What you are asked to do - Transcribe the stretch of entries below from the line with "(** [s.upper()] and" through the line with "records => Ok records", exactly and with both ends included; leave out all other lines.

*** Begin section ***

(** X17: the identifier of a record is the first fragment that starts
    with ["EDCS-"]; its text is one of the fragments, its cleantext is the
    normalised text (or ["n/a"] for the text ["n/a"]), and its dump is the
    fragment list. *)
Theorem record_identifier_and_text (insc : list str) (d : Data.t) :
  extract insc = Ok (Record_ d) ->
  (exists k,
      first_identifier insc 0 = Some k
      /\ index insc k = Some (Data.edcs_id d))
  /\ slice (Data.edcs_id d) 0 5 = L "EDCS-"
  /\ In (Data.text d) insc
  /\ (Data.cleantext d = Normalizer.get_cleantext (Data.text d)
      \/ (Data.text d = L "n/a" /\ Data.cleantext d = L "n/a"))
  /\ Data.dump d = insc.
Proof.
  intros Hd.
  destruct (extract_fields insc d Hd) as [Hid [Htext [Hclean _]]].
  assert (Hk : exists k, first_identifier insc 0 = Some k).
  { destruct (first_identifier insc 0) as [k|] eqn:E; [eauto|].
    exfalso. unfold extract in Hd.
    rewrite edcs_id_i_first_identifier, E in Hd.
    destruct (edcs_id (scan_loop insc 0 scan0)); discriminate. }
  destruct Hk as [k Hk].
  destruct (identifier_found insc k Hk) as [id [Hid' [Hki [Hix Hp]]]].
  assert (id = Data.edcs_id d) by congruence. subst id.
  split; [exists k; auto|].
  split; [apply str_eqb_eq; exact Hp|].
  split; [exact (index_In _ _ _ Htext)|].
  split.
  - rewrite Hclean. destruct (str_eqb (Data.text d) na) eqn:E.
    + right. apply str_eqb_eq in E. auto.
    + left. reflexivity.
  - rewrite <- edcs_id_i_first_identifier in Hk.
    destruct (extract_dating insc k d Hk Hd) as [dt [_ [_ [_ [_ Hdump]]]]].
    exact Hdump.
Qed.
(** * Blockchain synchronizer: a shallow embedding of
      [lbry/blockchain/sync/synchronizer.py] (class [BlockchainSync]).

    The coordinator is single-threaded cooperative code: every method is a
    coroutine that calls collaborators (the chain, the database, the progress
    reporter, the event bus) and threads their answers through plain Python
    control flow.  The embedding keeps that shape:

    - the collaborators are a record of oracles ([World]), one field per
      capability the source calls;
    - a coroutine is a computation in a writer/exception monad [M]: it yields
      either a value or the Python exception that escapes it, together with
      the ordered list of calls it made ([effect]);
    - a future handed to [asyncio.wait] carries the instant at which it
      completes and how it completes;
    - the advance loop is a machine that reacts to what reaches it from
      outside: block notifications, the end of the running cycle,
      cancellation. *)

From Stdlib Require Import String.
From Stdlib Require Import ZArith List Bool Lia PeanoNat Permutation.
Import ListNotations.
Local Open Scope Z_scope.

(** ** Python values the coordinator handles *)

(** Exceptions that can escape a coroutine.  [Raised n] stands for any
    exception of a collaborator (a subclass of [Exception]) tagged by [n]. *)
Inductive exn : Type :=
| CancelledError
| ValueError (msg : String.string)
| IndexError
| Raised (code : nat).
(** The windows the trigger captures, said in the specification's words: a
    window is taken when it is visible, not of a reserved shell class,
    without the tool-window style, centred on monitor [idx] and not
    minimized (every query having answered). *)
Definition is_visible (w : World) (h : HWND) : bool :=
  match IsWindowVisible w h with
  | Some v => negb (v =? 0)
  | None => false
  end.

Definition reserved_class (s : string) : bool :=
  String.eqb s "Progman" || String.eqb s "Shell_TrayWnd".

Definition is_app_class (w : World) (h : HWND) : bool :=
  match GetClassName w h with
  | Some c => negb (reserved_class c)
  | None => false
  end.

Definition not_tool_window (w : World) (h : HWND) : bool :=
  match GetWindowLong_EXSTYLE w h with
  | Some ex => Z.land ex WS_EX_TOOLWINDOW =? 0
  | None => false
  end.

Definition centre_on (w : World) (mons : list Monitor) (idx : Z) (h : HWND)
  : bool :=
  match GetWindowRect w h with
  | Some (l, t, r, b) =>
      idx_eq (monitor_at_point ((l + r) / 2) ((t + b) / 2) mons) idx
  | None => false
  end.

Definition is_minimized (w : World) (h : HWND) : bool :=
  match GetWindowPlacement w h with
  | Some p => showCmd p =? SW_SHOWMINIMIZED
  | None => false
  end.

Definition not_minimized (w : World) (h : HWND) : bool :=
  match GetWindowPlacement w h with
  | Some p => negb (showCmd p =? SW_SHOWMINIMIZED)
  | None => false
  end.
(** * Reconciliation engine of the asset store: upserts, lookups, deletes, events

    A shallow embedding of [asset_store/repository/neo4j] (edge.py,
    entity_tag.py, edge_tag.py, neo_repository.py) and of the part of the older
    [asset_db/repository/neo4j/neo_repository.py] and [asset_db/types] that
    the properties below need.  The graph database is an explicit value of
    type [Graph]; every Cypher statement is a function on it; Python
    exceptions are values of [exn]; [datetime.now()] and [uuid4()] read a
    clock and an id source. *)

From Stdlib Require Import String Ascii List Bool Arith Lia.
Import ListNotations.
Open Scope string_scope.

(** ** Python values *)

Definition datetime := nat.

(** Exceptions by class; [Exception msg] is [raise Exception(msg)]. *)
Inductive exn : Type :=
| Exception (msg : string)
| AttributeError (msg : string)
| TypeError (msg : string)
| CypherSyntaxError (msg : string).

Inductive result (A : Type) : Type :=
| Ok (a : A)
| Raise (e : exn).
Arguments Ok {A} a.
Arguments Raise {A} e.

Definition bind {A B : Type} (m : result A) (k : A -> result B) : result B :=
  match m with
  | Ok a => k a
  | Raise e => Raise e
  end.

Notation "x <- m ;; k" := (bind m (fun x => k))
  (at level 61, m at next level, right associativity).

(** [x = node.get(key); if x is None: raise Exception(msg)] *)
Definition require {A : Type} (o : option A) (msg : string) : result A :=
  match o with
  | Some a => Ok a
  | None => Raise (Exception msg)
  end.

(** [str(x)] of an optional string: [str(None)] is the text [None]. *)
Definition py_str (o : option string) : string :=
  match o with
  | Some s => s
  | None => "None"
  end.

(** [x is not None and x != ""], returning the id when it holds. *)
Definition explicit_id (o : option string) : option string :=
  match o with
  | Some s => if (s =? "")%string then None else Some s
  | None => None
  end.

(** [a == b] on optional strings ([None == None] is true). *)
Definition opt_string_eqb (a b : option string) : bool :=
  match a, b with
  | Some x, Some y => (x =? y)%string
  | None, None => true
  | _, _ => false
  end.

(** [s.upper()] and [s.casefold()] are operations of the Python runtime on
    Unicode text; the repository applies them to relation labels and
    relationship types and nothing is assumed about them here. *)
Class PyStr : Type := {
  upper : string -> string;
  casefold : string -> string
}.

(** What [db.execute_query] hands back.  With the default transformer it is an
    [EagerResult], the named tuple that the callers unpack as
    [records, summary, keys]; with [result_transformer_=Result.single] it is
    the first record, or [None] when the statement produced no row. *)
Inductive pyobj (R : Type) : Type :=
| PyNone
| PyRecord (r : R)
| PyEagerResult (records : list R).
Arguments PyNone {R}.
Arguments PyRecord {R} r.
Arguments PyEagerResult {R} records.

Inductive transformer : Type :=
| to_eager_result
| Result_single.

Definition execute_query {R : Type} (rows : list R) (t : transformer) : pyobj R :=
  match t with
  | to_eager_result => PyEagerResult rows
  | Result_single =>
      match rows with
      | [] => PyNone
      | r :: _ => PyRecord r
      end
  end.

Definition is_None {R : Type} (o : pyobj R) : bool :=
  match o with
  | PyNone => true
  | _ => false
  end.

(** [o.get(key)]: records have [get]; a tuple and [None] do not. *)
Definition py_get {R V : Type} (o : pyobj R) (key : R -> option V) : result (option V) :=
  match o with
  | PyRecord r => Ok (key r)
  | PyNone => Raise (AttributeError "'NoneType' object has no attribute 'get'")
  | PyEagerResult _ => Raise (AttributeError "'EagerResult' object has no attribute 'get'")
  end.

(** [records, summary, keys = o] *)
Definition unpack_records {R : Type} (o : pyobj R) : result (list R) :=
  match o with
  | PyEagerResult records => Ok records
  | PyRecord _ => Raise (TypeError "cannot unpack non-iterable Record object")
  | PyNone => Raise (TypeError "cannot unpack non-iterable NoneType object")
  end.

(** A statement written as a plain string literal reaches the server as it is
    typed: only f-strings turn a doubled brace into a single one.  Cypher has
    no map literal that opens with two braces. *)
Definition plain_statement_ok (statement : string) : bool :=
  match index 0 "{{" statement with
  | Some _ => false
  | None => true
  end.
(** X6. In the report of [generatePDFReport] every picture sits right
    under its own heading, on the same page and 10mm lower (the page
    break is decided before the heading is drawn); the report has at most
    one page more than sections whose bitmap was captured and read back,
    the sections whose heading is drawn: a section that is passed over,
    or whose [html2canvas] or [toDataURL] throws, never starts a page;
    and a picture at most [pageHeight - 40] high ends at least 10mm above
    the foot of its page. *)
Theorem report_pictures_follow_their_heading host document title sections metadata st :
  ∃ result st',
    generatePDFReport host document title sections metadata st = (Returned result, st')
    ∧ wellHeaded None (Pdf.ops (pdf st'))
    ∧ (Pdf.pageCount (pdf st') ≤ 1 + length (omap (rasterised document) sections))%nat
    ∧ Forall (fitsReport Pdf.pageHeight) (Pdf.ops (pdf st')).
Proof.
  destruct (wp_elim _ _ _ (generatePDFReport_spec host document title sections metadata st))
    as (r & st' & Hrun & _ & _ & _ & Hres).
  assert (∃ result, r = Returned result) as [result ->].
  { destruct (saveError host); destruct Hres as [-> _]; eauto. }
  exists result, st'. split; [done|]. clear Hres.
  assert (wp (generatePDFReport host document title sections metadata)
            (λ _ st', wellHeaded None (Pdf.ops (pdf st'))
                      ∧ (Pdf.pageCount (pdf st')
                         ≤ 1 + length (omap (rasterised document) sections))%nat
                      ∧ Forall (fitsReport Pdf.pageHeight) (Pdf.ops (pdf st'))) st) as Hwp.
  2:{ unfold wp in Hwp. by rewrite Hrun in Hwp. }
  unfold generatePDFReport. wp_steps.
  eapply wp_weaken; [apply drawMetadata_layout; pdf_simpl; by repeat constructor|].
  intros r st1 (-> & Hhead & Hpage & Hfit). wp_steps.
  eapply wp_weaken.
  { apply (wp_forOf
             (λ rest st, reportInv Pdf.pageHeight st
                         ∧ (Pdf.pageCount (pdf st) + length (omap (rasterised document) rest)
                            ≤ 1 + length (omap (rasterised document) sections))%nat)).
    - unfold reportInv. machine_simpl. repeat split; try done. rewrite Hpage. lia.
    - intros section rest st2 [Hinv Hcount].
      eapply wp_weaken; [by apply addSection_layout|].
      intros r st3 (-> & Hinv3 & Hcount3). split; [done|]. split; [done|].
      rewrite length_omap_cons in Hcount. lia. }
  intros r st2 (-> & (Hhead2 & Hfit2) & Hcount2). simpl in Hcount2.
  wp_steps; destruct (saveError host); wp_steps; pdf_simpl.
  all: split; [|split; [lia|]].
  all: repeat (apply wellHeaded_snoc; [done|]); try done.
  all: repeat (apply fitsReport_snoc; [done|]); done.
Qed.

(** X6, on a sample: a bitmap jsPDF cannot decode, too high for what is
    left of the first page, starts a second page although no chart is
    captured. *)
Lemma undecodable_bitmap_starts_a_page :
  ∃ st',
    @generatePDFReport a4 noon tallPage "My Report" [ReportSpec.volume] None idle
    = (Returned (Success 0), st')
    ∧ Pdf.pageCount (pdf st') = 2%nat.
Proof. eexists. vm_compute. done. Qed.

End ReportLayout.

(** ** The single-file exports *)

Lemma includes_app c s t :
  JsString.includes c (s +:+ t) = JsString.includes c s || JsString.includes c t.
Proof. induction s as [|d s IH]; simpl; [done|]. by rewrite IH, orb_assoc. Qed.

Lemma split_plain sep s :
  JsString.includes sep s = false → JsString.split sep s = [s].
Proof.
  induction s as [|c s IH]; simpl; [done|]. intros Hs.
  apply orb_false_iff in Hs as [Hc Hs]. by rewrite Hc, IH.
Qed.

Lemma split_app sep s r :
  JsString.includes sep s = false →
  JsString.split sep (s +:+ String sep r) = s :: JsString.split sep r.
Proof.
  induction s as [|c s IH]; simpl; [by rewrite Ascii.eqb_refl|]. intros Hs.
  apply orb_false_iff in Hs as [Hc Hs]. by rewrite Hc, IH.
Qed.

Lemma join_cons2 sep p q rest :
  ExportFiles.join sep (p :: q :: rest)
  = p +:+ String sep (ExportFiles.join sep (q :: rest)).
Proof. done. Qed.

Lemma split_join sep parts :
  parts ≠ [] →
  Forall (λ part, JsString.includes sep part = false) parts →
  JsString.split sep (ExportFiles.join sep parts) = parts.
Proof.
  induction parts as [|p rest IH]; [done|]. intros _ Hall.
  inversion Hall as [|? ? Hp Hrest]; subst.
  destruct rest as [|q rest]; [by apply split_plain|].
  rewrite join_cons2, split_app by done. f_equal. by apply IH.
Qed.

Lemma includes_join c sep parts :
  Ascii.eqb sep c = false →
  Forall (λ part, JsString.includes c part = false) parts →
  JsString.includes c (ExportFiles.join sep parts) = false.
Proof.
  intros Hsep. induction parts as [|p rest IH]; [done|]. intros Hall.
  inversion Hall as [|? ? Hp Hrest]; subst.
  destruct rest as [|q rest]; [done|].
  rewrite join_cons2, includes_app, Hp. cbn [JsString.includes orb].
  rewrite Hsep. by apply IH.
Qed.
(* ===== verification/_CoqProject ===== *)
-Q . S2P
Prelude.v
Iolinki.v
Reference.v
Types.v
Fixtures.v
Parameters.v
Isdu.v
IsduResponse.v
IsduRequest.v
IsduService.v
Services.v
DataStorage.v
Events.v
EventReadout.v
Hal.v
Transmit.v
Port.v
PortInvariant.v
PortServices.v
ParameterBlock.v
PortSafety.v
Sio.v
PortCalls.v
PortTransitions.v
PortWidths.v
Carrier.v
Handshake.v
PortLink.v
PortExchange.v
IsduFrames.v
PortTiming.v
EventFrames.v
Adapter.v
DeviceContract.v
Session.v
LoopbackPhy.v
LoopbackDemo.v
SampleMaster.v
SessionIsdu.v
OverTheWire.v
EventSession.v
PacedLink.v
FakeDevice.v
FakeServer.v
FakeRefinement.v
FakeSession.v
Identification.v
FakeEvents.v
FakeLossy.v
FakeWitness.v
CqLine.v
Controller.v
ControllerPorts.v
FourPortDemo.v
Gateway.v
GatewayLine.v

*** End section ***

Task result -
(** [s.upper()] and [s.casefold()] are operations of the Python runtime on
    Unicode text; the repository applies them to relation labels and
    relationship types and nothing is assumed about them here. *)
Class PyStr : Type := {
  upper : string -> string;
  casefold : string -> string
}.

(** What [db.execute_query] hands back.  With the default transformer it is an
    [EagerResult], the named tuple that the callers unpack as
    [records, summary, keys]; with [result_transformer_=Result.single] it is
    the first record, or [None] when the statement produced no row. *)
Inductive pyobj (R : Type) : Type :=
| PyNone
| PyRecord (r : R)
| PyEagerResult (records : list R).
Arguments PyNone {R}.
Arguments PyRecord {R} r.
Arguments PyEagerResult {R} records.

Inductive transformer : Type :=
| to_eager_result
| Result_single.

Definition execute_query {R : Type} (rows : list R) (t : transformer) : pyobj R :=
  match t with
  | to_eager_result => PyEagerResult rows
  | Result_single =>
      match rows with
      | [] => PyNone
      | r :: _ => PyRecord r
      end
  end.

Definition is_None {R : Type} (o : pyobj R) : bool :=
  match o with
  | PyNone => true
  | _ => false
  end.

(** [o.get(key)]: records have [get]; a tuple and [None] do not. *)
Definition py_get {R V : Type} (o : pyobj R) (key : R -> option V) : result (option V) :=
  match o with
  | PyRecord r => Ok (key r)
  | PyNone => Raise (AttributeError "'NoneType' object has no attribute 'get'")
  | PyEagerResult _ => Raise (AttributeError "'EagerResult' object has no attribute 'get'")
  end.

(** [records, summary, keys = o] *)
Definition unpack_records {R : Type} (o : pyobj R) : result (list R) :=
  match o with
  | PyEagerResult records => Ok records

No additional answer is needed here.